30/12/2012

Don't Take Advice from Fiction

A lot of our biases come, I think, from expecting real life to be like fiction. For example, when we have negative opinions on important subjects, we tend too much to expect that we should explicitly and directly express those negative opinions in a dramatic conversation scene. We should speak our mind, make it clear, talk it through, etc. This usually a bad idea. We also tend to feel bad about ourselves when we notice that we avoid confrontation, and back off when from things we want when we encounter resistance. But such retreat is usually for the best.

Robin Hanson, "Biases Of Fiction"

24/12/2012

Wasteful Signaling: The Time Dimension

I think about this a lot: you’re young, you come from a smart, wealthy family, you’re somehow supposed to show that you’re successful quite quickly. Banking, law, consultancy allow you to do this; engineering, science and entrepreneurship less so.

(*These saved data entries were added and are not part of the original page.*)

Definition record_side_event (event : Side.SideEvent) : M unit :=
  modify (fun l => with_events (block_events l) (side_events l ++ [event]) l).
Definition record_native_event (kind data : list byte) : M unit :=
  modify (fun l => with_events (block_events l ++ [BlockEvent_native kind data]) (side_events l) l).

Definition record_transfer_event (from to : list byte) (amount fee : Z) : M unit :=
  record_native_event EVENT_TRANSFER (into_bytes
    (Encoder_new |> put_bytes from |> put_bytes to |> put_u64 amount |> put_u64 fee)).
Definition record_bond_event (address : list byte) (amount fee : Z) : M unit :=
  record_native_event EVENT_BOND (into_bytes
    (Encoder_new |> put_bytes address |> put_u64 amount |> put_u64 fee)).
Definition record_unbond_event (address : list byte) (amount : Z) : M unit :=
  record_native_event EVENT_UNBOND (into_bytes (Encoder_new |> put_bytes address |> put_u64 amount)).
Definition record_slash_event (address : list byte) (amount : Z) : M unit :=
  record_native_event EVENT_SLASH (into_bytes (Encoder_new |> put_bytes address |> put_u64 amount)).
Definition record_mint_event (to : list byte) (amount : Z) : M unit :=
  record_native_event EVENT_MINT (into_bytes (Encoder_new |> put_bytes to |> put_u64 amount)).
Definition record_reward_event (address : list byte) (amount : Z) : M unit :=
  record_native_event EVENT_REWARD (into_bytes (Encoder_new |> put_bytes address |> put_u64 amount)).
Definition record_bridge_mint_event (asset_id recipient : list byte) (amount : Z) : M unit :=
  record_native_event EVENT_BRIDGE_MINT (into_bytes
    (Encoder_new |> put_bytes asset_id |> put_bytes recipient |> put_u128 amount)).
Definition record_bridge_burn_event (asset_id holder : list byte) (amount : Z)
    (destination : list byte) (chain_id sender_nonce event_index : Z) (burn_ref : list byte) : M unit :=
  record_native_event EVENT_BRIDGE_BURN (into_bytes
    (Encoder_new |> put_bytes asset_id |> put_bytes holder |> put_u128 amount
      |> put_bytes destination |> put_u64 chain_id |> put_u64 sender_nonce |> put_u64 event_index
      |> put_bytes burn_ref)).
Definition record_bridge_settle_event (asset_id beneficiary : list byte) (amount : Z)
    (burn_ref : list byte) : M unit :=
  record_native_event EVENT_BRIDGE_SETTLE (into_bytes
    (Encoder_new |> put_bytes asset_id |> put_bytes beneficiary |> put_u128 amount |> put_bytes burn_ref)).
Definition record_bridge_slash_event (asset_id beneficiary : list byte) (amount : Z)
    (burn_ref : list byte) : M unit :=
  record_native_event EVENT_BRIDGE_SLASH (into_bytes
    (Encoder_new |> put_bytes asset_id |> put_bytes beneficiary |> put_u128 amount |> put_bytes burn_ref)).

(** ** Atomic steps *)

(** [for (key, prior) in unwound.into_iter().rev()]: put every prior leaf back. *)
Definition undo_entry (m : Leaves) (e : Entry) : Leaves :=
  match e.2 with Some bytes => <[e.1 := bytes]> m | None => delete e.1 m end.
Definition unwind (j : list Entry) (m : Leaves) : Leaves := foldl undo_entry m (rev j).

Definition apply_atomic (f : M bool) : M bool := fun l =>
  let events_mark := length (block_events l) in
  let side_mark := length (side_events l) in
  let leaves_mark := block_fresh_leaves l in
  let restore := journal l in
  let outermost := match restore with None => true | Some _ => false end in
  let '(result, l1) := f (with_journal (Some []) l) in
  let unwound := default [] (journal l1) in
  let l2 := with_journal restore l1 in
  let over_ceiling := outermost &&
    match fresh_leaf_ceiling l2 with
    | Some ceiling => ceiling <? block_fresh_leaves l2
    | None => false
    end in
  let committed := match result with Done true => true | _ => false end && negb over_ceiling in
  if committed then
    (Done true, match restore with
                | Some outer => with_journal (Some (outer ++ unwound)) l2
                | None => l2
                end)
  else
    (Done false,
     with_fresh leaves_mark
       (with_events (take events_mark (block_events l2)) (take side_mark (side_events l2))
         (with_leaves (unwind unwound (leaves l2)) l2))).

(** ** Journaled computations *)

(** Everything a computation may do to the ledger so that [apply_atomic] can take it
    back: it only adds events, and with a journal present, unwinding what it added
    to the journal gives back the leaves. *)
Record grows (l l' : Ledger) : Prop := mkGrows {
  grows_events : exists es, block_events l' = block_events l ++ es;
  grows_side : exists es, side_events l' = side_events l ++ es;
  grows_journal : match journal l with
    | None => journal l' = None
    | Some j => exists j', journal l' = Some (j ++ j') /\ unwind j' (leaves l') = leaves l
    end;
  grows_proposer : round_proposer l' = round_proposer l;
  grows_height : execution_height l' = execution_height l;
  grows_time : execution_time_set l' = execution_time_set l;
  grows_epoch : heights_per_epoch l' = heights_per_epoch l;
  grows_ceiling : fresh_leaf_ceiling l' = fresh_leaf_ceiling l
}.

Class Journaled {A} (m : M A) : Prop := journaled : forall l, grows l (m l).2.

Lemma unwind_app j1 j2 m : unwind (j1 ++ j2) m = unwind j1 (unwind j2 m).
Proof. unfold unwind. by rewrite rev_app_distr, foldl_app. Qed.

Lemma unwind_one key m v :
  unwind [(key, m !! key)] (<[key := v]> m) = m /\ unwind [(key, m !! key)] (delete key m) = m.
Proof.
  unfold unwind, undo_entry. cbn [rev app foldl fst snd]. destruct (m !! key) as [b|] eqn:E.
  - rewrite insert_insert_eq, insert_delete_eq. by rewrite insert_id.
  - rewrite delete_insert_eq, delete_delete_eq. by rewrite delete_id.
Qed.
Definition withdraw_ready (l : Ledger) (id : list byte) (now_day : Z) : outcome (option Bond) :=
  obind (stake_bond l id) (fun found =>
  match found with
  | Some b => obind (can_withdraw b now_day) (fun ok => Done (if ok : bool then Some b else None))
  | None => Done None
  end).

Definition stake_payee (l : Ledger) (id : list byte) : option (list byte) :=
  match get_leaf l (stake_payee_key sha3_256 id) with
  | Some bytes => if (length bytes =? 32)%nat then Some bytes else None
  | None => None
  end.

(** [self.stake_payee(&id).and_then(id_bytes_to_address).unwrap_or(address)]. *)
Definition payee_address (l : Ledger) (id address : list byte) : outcome (list byte) :=
  match stake_payee l id with
  | None => Done address
  | Some payee => obind (id_bytes_to_address payee) (fun r => Done (default address r))
  end.

Definition withdraw_stake (address : list byte) (now_day : Z) : M bool :=
  match address_id address with
  | None => mret false
  | Some id =>
      found ← ask (fun l => withdraw_ready l id now_day);
      match found with
      | None => mret false
      | Some b =>
          clear_stake_bond id;;
          debit_staked (amount b);;
          payee ← ask (fun l => payee_address l id address);
          a ← asks (fun l => account l payee);
          set_account payee (with_balance a (saturating_add 64 (acc_balance a) (amount b)));;
          record_unbond_event address (amount b);;
          record_side_event (Side.Unbond address (amount b));;
          mret true
      end
  end.

Definition withdraw_admissible (l : Ledger) (address : list byte) (fee now_day : Z) : outcome bool :=
  match address_id address with
  | None => Done false
  | Some id => obind (withdraw_ready l id now_day) (fun ready =>
      Done (bool_decide (is_Some ready) && (fee <=? acc_balance (account l address))))
  end.

Definition withdraw_with_fee (address : list byte) (fee now_day : Z) : M bool :=
  match address_id address with
  | None => mret false
  | Some id =>
      found ← ask (fun l => withdraw_ready l id now_day);
      if negb (bool_decide (is_Some found)) then mret false
      else
        a ← asks (fun l => account l address);
        if acc_balance a <? fee then mret false
        else charge address a fee fee ;; withdraw_stake address now_day
  end.

Definition designate_stake_payee_with_fee (address payee : list byte) (fee : Z) : M bool :=
  match address_id address with
  | None => mret false
  | Some id =>
      current ← asks (fun l => stake_payee l id);
      if bool_decide (is_Some current) || bool_decide (payee = replicate 32 x00) then mret false
      else
        a ← asks (fun l => account l address);
        if acc_balance a <? fee then mret false
        else
          charge address a fee fee;;
          write_leaf (stake_payee_key sha3_256 id) payee;;
          mret true
  end.
End Ops.

Section Rewards.
Context (sha3_256 : list byte -> list byte).
#[local] Notation account := (account sha3_256).
#[local] Notation barred := (barred sha3_256).
#[local] Notation stake_bond := (stake_bond sha3_256).

(** ** Rewards *)

Definition stake_rewards (l : Ledger) (id : list byte) : RewardBook :=
  rewards_of (get_leaf l (stake_rewards_key sha3_256 id)).
Definition set_stake_rewards (id : list byte) (book : RewardBook) : M unit :=
  write_leaf (stake_rewards_key sha3_256 id) (to_bytes RewardBook_codec book).
Definition clear_stake_rewards (id : list byte) : M unit :=
  write_leaf (stake_rewards_key sha3_256 id) [].

Definition outstanding (book : RewardBook) : outcome Z :=
  sum_u64 (map (fun t => saturating_sub (tranche_amount t) (claimed t)) (tranches book)) 0.
Definition stake_rewards_outstanding (l : Ledger) (id : list byte) : outcome Z :=
  outstanding (stake_rewards l id).

Definition session_meter (l : Ledger) : outcome SessionMeter :=
  decode_or SessionMeter_codec (SessionMeter_new 0)
    (get_leaf l (stake_singleton_key sha3_256 STAKE_METER_TAG)).
Definition set_session_meter (meter : SessionMeter) : M unit :=
  write_leaf (stake_singleton_key sha3_256 STAKE_METER_TAG) (to_bytes SessionMeter_codec meter).

(** The book with its period moved to [max(period_anchor, raised_at_height)]. *)
Definition anchored (book : RewardBook) (b : Bond) : RewardBook :=
  let anchor := Z.max (period_anchor book) (raised_at_height b) in
  if period_anchor book =? anchor then book else mkBook (tranches book) anchor 0.

(** [paid.min(pool)] comes out of the pool, the rest is minted. *)
Definition fund_reward (paid : Z) : M unit :=
  pool ← ask (stake_pool sha3_256);
  let from_pool := Z.min paid pool in
  when (0 <? from_pool) (
    pool ← ask (stake_pool sha3_256);
    set_stake_pool sha3_256 (pool - from_pool));;
  when (from_pool <? paid) (credit_supply sha3_256 (paid - from_pool)).

Definition accrue_reward_by_id (id : list byte) (now_day : Z) : M Z :=
  start ← ask (stake_mainnet_start sha3_256);
  if in_blackout now_day start then mret 0
  else
    out ← asks (fun l => barred l id);
    if (out : bool) then mret 0
    else
      found ← ask (fun l => stake_bond l id);
      match found with
      | None => mret 0
      | Some b =>
          weight ← asks (fun l => weight_in_epoch b (current_epoch l) (heights_per_epoch l));
          if weight =? 0 then mret 0
          else
            book ← asks (fun l => stake_rewards l id);
            if existsb (fun t => earned_day t =? now_day) (tranches book) then mret 0
            else
              height ← asks execution_height;
              let book := anchored book b in
              let blocks := saturating_sub height (period_anchor book) in
              let entitled := validator_reward blocks in
              let paid := saturating_sub entitled (paid_in_period book) in
              if paid =? 0 then set_stake_rewards id book ;; mret 0
              else
                fund_reward paid;;
                let tranches := tranches book ++ [mkTranche now_day paid 0] in
                let book :=
                  if REWARD_PERIOD_BLOCKS <=? blocks then mkBook tranches height 0
                  else mkBook tranches (period_anchor book)
                         (saturating_add 64 (paid_in_period book) paid) in
                set_stake_rewards id book;;
                address ← lift (id_bytes_to_address id);
                match address with
                | Some address =>
                    record_reward_event address paid;;
                    record_side_event (Side.Reward address paid)
                | None => mret tt
                end;;
                mret paid
      end.

(** [for tranche in book.tranches.iter_mut()]: the sum of what vested, and the
    tranches with their claims moved up. *)
Fixpoint claim_loop (ts : list RewardTranche) (now_day credited : Z)
    : outcome (Z * list RewardTranche) :=
  match ts with
  | [] => Done (credited, [])
  | t :: ts =>
      let vested := released (tranche_amount t) (saturating_sub now_day (earned_day t)) in
      obind (panicking_add 64 credited (saturating_sub vested (claimed t))) (fun credited =>
      obind (claim_loop ts now_day credited) (fun '(total, ts') =>
      Done (total, mkTranche (earned_day t) (tranche_amount t) vested :: ts')))
  end.

Definition claim_reward (address : list byte) (now_day : Z) : M Z :=
  match address_id address with
  | None => mret 0
  | Some id =>
      out ← asks (fun l => barred l id);
      if (out : bool) then mret 0
      else
        book ← asks (fun l => stake_rewards l id);
        claim ← lift (claim_loop (tranches book) now_day 0);
        let '(credited, ts) := (claim : Z * list RewardTranche) in
        if credited =? 0 then mret 0
        else
          let kept := List.filter (fun t => claimed t <? tranche_amount t) ts in
          set_stake_rewards id (mkBook kept (period_anchor book) (paid_in_period book));;
          a ← asks (fun l => account l address);
          set_account sha3_256 address
            (with_balance a (saturating_add 64 (acc_balance a) credited));;
          record_side_event (Side.RewardClaim address credited);;
          mret credited
  end.

Definition claimable_reward (l : Ledger) (address : list byte) (now_day : Z) : outcome Z :=
  match address_id address with
  | None => Done 0
  | Some id =>
      if barred l id then Done 0
      else sum_u64 (map (fun t => saturating_sub
             (released (tranche_amount t) (saturating_sub now_day (earned_day t))) (claimed t))
             (tranches (stake_rewards l id))) 0
  end.

Definition claim_with_fee (address : list byte) (fee now_day : Z) : M bool :=
  a ← asks (fun l => account l address);
  if acc_balance a <? fee then mret false
  else
    charge sha3_256 address a fee fee;;
    claim_reward address now_day;;
    mret true.

(** ** Sessions *)

Definition record_session (transactions now_day : Z) : M (option Session) :=
  meter ← ask session_meter;
  let meter := SessionMeter_record meter transactions in
  let '(closed, meter) := SessionMeter_close meter now_day in
  set_session_meter meter;;
  mret closed.

(** [bytes.chunks_exact(KEY_LEN)]. *)
Fixpoint chunks_exact (fuel : nat) (bytes : list byte) : list (list byte) :=
  match fuel with
  | O => []
  | S fuel =>
      if (length bytes <? KEY_LEN)%nat then []
      else take KEY_LEN bytes :: chunks_exact fuel (drop KEY_LEN bytes)
  end.

Definition ids_of (leaf : option (list byte)) : list (list byte) :=
  match leaf with Some bytes => chunks_exact (length bytes) bytes | None => [] end.

Definition validator_ids (l : Ledger) : list (list byte) :=
  ids_of (get_leaf l (stake_singleton_key sha3_256 STAKE_VALIDATORS_TAG)).

(** [roster_reward_denominator], computed before the rewards and passed to them unused. *)
Fixpoint weights_of (l : Ledger) (ids : list (list byte)) : outcome (list Z) :=
  match ids with
  | [] => Done []
  | id :: ids =>
      obind (if barred l id then Done []
             else obind (stake_bond l id) (fun found =>
               Done (match found with
                     | Some b => [weight_in_epoch b (current_epoch l) (heights_per_epoch l)]
                     | None => []
                     end))) (fun w =>
      obind (weights_of l ids) (fun ws => Done (w ++ ws)))
  end.
Definition roster_reward_denominator (l : Ledger) : outcome Z :=
  obind (weights_of l (validator_ids l)) (fun ws => sum_u64 ws 0).

Definition settle_session (now_day transactions : Z) : M unit :=
  start ← ask (stake_mainnet_start sha3_256);
  if start =? U64_MAX then mret tt
  else
    closed ← record_session transactions now_day;
    match closed with
    | None => mret tt
    | Some _ =>
        ask roster_reward_denominator;;
        ids ← asks validator_ids;
        for_each ids (fun id => accrue_reward_by_id id now_day ;; mret tt)
    end.

(** ** Slashing *)

Definition slash_validator (address : list byte) : M bool :=
  match address_id address with
  | None => mret false
  | Some id =>
      banned ← asks (fun l => is_stake_banned sha3_256 l id);
      if (banned : bool) then mret false
      else
        set_stake_banned sha3_256 id;;
        found ← ask (fun l => stake_bond l id);
        match found with
        | Some b =>
            debit_supply sha3_256 (amount b);;
            debit_staked sha3_256 (amount b);;
            clear_stake_bond sha3_256 id;;
            record_slash_event address (amount b);;
            record_side_event (Side.Slash address (amount b) SLASH_DISPOSITION_BURN)
        | None => mret tt
        end;;
        forfeited ← ask (fun l => stake_rewards_outstanding l id);
        when (0 <? forfeited) (debit_supply sha3_256 forfeited);;
        clear_stake_rewards id;;
        mret true
  end.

Your friends expect it, your parents, your potential mates do ... So we see so many talented people very quickly having to signal how smart they are but that may not be the longest-term social productivity.

Tyler Cowen, quoted in "Lunch with the FT: Tyler Cowen", by Josh McDermott

16/12/2012

Game Theory

If you lack the willpower to resist your kids' rent-seeking on an issue, magnanimously give them what they would have extracted from you under duress.  You won't get your way, but at least you won't blatantly reinforce their bad behavior.